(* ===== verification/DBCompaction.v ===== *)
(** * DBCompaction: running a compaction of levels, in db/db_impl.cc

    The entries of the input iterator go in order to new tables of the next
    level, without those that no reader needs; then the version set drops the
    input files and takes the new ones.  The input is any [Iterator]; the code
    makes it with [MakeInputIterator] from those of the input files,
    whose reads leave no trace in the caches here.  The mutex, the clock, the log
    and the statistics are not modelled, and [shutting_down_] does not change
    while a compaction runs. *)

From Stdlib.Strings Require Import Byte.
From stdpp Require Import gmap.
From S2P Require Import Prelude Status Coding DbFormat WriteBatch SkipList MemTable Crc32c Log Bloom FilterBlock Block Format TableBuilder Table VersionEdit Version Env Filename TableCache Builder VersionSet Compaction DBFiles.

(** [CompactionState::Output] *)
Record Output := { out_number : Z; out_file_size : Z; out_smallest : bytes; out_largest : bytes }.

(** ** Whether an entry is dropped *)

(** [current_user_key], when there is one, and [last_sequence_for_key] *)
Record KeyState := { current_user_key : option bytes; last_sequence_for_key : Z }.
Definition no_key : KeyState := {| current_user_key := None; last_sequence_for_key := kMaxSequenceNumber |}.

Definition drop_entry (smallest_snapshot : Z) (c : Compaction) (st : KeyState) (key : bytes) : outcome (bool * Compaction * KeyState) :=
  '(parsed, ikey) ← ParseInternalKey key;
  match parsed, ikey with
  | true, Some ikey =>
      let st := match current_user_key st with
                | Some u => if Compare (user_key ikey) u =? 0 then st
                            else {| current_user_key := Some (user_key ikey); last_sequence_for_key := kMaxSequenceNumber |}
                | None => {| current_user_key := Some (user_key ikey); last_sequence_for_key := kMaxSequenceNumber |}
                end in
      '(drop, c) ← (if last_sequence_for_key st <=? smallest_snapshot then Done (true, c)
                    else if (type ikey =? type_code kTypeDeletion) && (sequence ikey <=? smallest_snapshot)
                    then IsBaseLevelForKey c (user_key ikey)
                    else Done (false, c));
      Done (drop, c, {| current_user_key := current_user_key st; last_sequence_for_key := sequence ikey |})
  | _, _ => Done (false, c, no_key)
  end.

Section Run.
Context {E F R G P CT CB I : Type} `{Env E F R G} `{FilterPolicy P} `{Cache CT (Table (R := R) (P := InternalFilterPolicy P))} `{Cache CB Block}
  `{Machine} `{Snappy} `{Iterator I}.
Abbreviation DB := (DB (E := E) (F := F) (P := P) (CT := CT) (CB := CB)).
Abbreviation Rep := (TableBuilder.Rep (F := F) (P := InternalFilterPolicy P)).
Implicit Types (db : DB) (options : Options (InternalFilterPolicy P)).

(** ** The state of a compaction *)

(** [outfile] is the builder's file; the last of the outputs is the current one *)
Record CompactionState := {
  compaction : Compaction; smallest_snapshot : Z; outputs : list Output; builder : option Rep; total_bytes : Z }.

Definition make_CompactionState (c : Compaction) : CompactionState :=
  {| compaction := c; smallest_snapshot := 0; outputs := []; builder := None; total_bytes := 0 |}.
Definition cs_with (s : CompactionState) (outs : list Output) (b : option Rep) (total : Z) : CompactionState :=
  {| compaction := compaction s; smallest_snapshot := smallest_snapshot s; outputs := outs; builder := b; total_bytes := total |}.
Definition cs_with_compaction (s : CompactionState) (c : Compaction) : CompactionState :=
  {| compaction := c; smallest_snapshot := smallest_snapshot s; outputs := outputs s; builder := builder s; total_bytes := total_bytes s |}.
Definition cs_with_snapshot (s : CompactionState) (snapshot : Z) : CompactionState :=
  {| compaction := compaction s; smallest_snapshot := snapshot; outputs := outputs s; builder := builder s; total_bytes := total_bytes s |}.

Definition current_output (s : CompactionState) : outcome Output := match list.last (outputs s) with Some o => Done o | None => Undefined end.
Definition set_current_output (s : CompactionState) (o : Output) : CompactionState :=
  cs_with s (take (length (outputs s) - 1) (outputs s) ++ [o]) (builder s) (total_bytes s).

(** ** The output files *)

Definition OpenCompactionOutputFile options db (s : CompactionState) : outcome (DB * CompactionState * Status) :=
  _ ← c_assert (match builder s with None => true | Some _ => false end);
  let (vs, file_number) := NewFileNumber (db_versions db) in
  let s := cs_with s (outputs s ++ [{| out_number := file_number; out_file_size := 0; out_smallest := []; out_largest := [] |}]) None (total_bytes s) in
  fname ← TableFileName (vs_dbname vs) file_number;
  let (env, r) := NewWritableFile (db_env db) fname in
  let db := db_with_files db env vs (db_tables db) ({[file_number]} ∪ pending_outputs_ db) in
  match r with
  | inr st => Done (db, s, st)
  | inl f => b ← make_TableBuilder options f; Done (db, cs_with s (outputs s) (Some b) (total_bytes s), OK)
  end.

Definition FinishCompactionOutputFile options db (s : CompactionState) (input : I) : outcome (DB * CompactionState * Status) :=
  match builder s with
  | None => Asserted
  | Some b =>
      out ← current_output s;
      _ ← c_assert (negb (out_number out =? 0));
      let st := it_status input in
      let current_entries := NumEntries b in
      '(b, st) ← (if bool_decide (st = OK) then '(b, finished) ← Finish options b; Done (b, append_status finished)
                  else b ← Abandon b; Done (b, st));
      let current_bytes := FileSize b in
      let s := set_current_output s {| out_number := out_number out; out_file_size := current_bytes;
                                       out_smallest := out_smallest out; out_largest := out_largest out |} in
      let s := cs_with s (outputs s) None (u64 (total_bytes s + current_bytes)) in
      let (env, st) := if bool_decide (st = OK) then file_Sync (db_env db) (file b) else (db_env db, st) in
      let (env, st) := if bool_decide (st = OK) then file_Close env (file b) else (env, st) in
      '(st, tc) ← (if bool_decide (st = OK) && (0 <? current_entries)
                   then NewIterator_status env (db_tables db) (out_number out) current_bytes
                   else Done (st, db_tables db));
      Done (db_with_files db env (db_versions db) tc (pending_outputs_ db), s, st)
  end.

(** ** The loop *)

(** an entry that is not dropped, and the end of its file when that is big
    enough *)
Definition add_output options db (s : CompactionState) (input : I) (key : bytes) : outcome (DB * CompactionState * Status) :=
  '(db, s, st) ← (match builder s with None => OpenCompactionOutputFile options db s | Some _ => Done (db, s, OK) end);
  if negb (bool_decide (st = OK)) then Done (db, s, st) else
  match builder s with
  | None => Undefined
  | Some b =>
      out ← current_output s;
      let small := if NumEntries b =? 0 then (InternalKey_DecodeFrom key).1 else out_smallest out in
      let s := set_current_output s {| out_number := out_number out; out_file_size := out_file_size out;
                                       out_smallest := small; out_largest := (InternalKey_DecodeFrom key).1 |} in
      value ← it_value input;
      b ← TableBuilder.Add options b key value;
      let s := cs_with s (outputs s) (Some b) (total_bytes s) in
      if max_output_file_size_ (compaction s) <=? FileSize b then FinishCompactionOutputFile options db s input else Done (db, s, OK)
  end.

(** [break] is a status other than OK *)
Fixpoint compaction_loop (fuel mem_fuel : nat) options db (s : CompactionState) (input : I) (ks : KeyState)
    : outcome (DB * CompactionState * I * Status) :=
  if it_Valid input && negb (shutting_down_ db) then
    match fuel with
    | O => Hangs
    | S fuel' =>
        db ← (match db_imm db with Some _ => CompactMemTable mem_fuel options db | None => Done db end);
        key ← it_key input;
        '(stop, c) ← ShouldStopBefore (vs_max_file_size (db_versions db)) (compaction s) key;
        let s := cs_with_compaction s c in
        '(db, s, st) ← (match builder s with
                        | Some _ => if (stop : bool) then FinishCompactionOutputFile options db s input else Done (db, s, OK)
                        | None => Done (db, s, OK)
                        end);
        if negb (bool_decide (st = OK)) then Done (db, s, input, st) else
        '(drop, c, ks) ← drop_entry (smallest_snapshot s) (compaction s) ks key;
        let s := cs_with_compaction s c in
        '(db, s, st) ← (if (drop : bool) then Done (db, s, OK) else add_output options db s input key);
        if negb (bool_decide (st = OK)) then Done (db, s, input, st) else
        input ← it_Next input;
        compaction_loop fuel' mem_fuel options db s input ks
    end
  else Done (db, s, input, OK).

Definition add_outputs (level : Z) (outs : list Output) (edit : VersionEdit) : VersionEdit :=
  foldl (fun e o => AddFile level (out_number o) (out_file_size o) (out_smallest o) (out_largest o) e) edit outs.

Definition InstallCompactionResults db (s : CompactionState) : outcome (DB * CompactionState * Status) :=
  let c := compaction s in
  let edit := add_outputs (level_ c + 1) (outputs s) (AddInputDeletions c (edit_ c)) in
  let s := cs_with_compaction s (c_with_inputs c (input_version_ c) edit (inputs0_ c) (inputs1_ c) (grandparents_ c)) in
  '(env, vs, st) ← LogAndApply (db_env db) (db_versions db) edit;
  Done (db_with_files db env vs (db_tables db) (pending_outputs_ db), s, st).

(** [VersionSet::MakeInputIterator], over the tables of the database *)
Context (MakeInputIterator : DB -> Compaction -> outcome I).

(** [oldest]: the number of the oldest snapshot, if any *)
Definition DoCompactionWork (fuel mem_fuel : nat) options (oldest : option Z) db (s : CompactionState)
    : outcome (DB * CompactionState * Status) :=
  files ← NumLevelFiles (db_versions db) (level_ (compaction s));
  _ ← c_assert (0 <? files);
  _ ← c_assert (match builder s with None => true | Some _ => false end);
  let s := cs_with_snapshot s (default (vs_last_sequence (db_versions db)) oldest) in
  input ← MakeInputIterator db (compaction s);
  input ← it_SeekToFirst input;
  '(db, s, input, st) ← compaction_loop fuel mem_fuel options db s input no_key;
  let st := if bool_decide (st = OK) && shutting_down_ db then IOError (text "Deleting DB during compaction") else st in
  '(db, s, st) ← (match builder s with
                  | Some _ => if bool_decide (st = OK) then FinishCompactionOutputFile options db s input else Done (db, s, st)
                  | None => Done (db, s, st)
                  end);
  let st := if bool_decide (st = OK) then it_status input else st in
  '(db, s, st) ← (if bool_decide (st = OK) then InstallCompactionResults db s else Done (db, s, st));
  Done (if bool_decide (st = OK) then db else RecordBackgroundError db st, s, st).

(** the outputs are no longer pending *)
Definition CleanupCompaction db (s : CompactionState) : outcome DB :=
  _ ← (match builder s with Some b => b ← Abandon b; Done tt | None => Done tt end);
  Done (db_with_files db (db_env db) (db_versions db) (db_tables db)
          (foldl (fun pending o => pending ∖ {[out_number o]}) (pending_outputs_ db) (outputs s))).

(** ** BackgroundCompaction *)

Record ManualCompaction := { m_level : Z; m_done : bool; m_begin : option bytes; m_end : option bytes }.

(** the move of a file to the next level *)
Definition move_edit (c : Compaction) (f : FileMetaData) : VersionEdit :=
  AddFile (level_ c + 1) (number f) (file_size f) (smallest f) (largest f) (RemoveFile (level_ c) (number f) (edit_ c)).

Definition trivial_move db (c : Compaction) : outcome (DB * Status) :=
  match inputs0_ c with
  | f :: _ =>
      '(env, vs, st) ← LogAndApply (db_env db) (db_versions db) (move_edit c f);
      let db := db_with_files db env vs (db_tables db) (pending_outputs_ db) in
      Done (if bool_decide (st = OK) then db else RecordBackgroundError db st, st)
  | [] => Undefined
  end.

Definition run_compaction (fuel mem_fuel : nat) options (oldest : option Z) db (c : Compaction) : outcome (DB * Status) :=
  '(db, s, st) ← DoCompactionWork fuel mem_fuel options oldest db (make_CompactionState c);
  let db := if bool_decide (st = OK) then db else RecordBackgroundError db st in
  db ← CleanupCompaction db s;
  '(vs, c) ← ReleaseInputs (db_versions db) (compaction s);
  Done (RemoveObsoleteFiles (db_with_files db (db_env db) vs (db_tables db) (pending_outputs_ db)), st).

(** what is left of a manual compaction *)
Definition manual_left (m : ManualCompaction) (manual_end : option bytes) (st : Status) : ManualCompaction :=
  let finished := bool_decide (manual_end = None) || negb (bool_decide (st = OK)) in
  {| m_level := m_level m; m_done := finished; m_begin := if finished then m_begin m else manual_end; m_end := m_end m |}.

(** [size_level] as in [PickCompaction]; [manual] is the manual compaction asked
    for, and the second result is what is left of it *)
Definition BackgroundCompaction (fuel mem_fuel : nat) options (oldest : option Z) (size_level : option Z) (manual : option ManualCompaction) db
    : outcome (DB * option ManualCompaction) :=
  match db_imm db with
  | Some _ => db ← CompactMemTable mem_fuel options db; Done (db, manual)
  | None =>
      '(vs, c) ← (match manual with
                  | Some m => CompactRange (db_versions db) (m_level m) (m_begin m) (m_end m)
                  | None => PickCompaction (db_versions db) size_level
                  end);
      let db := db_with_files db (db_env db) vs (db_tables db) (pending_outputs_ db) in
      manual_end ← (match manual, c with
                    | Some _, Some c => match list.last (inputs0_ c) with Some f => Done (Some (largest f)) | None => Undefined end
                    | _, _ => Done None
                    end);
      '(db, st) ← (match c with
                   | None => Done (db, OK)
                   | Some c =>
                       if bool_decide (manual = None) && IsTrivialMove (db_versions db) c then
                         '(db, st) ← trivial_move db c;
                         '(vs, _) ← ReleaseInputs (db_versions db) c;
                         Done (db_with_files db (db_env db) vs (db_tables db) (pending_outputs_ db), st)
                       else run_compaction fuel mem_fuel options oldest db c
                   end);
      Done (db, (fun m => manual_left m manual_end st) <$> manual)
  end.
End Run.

----

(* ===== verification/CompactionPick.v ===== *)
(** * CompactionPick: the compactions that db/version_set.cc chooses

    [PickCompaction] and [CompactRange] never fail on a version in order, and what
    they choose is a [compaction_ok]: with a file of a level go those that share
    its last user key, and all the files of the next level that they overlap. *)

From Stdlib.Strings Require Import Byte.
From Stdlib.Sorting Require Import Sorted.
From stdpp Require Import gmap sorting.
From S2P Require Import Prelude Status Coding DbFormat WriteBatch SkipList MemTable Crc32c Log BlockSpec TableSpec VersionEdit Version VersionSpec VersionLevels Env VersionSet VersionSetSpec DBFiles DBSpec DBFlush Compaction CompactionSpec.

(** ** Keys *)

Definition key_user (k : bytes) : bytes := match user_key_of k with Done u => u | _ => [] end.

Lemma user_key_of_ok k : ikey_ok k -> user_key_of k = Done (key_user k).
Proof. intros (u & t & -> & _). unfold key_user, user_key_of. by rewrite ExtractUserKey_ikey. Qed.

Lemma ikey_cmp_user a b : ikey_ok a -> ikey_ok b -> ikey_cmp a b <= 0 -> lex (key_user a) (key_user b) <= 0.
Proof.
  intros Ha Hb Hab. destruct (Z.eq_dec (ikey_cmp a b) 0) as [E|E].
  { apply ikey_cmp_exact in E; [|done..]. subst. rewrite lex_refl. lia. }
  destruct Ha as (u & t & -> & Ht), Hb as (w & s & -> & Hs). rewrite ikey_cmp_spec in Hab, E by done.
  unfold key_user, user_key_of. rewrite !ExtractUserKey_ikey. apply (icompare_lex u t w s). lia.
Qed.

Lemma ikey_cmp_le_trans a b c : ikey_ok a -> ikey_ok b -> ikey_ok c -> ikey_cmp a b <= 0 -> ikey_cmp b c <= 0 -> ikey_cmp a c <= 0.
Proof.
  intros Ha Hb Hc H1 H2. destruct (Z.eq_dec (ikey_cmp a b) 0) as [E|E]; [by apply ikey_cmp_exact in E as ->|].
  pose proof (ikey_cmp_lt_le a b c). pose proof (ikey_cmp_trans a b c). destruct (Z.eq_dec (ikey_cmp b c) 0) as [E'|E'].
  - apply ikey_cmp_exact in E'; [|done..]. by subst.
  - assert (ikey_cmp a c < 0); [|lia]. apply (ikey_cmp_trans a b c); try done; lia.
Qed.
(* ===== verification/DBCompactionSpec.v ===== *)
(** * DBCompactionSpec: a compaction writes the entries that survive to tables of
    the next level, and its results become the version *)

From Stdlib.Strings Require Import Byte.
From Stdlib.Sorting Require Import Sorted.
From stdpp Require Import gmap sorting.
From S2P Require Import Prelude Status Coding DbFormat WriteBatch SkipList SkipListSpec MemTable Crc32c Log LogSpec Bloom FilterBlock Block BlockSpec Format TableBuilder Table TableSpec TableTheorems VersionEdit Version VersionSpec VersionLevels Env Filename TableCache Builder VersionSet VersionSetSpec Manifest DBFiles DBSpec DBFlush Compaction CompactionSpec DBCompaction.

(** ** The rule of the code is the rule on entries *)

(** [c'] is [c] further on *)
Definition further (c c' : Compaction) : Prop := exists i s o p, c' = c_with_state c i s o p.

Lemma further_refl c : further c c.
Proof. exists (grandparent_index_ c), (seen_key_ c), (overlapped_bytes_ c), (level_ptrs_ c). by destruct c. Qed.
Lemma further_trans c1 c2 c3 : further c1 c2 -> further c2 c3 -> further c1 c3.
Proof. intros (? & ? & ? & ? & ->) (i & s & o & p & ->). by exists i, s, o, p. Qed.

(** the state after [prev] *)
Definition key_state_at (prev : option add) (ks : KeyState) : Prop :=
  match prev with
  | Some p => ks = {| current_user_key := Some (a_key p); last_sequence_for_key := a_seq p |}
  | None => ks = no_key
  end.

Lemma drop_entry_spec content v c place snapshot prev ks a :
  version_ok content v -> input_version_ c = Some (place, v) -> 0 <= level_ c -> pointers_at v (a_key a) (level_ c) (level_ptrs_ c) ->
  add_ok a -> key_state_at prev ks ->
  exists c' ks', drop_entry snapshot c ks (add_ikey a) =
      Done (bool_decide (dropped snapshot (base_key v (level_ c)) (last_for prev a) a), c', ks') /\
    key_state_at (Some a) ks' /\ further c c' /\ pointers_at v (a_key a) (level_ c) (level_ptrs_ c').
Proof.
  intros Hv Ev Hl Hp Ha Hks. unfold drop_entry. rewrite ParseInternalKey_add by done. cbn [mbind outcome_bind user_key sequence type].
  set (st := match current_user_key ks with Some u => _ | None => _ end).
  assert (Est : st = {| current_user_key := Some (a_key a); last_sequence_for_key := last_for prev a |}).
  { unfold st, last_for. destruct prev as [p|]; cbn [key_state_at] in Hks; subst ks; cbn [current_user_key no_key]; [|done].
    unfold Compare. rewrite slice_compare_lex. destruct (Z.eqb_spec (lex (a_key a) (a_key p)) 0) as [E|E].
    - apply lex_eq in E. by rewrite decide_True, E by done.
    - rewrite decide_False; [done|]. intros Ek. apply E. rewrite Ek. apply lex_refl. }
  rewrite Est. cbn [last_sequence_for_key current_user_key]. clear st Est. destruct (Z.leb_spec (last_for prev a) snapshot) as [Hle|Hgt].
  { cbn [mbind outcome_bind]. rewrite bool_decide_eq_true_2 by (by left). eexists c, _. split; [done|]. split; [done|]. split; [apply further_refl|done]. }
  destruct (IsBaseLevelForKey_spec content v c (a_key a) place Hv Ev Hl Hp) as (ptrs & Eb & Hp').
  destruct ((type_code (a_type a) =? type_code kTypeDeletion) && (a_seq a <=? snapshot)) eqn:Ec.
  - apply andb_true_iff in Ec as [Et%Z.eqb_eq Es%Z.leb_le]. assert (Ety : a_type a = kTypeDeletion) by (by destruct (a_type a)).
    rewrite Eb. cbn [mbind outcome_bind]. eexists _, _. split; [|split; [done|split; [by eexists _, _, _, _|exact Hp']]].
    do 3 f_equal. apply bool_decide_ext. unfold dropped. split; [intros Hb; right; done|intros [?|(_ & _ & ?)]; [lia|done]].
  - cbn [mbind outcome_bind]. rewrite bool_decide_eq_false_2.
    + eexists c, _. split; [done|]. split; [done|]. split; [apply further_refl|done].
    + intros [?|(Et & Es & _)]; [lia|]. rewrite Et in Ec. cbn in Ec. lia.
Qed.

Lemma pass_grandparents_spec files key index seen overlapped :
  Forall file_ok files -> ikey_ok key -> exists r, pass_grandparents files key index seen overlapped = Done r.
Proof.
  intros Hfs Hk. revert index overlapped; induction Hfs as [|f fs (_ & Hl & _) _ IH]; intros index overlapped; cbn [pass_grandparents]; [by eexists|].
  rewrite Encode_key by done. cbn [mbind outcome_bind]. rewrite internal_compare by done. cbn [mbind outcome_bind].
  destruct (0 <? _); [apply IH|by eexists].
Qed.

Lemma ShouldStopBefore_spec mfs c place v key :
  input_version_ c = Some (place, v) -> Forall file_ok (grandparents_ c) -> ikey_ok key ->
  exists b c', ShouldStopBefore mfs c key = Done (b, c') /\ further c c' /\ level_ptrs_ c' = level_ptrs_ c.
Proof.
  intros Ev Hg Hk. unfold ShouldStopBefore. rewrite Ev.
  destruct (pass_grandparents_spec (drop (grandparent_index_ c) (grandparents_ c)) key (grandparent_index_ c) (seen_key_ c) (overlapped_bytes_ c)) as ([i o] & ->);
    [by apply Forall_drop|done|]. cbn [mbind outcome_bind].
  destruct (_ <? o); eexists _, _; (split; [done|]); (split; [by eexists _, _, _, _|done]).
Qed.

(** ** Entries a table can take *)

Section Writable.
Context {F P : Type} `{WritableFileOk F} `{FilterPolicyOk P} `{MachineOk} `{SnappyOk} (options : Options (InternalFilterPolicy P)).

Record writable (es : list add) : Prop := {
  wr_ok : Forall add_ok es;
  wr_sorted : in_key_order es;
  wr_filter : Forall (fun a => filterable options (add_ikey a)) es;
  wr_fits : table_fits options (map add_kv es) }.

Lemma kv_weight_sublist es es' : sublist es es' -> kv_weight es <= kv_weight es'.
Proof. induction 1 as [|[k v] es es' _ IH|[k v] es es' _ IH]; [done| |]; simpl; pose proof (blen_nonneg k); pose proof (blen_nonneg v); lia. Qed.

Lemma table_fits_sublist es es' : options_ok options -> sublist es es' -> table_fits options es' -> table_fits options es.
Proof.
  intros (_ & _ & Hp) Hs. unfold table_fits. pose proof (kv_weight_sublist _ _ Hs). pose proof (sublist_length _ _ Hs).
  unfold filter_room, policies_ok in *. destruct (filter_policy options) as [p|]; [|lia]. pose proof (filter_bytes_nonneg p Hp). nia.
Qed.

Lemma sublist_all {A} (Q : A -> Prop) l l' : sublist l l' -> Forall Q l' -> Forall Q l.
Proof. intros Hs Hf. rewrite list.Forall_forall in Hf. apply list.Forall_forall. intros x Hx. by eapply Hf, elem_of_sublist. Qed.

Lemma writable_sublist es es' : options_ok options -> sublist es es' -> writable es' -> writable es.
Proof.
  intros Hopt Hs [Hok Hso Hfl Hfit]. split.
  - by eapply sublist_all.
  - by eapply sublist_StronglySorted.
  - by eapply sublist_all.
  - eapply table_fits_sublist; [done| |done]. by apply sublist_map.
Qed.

----

■ THE PROBLEM
Scan the data above for the string "negb". Copy every line in which it appears.

■ TASK RESULT
      _ ← c_assert (negb (out_number out =? 0));
  if negb (bool_decide (st = OK)) then Done (db, s, st) else
  if it_Valid input && negb (shutting_down_ db) then
        if negb (bool_decide (st = OK)) then Done (db, s, input, st) else
        if negb (bool_decide (st = OK)) then Done (db, s, input, st) else
  let finished := bool_decide (manual_end = None) || negb (bool_decide (st = OK)) in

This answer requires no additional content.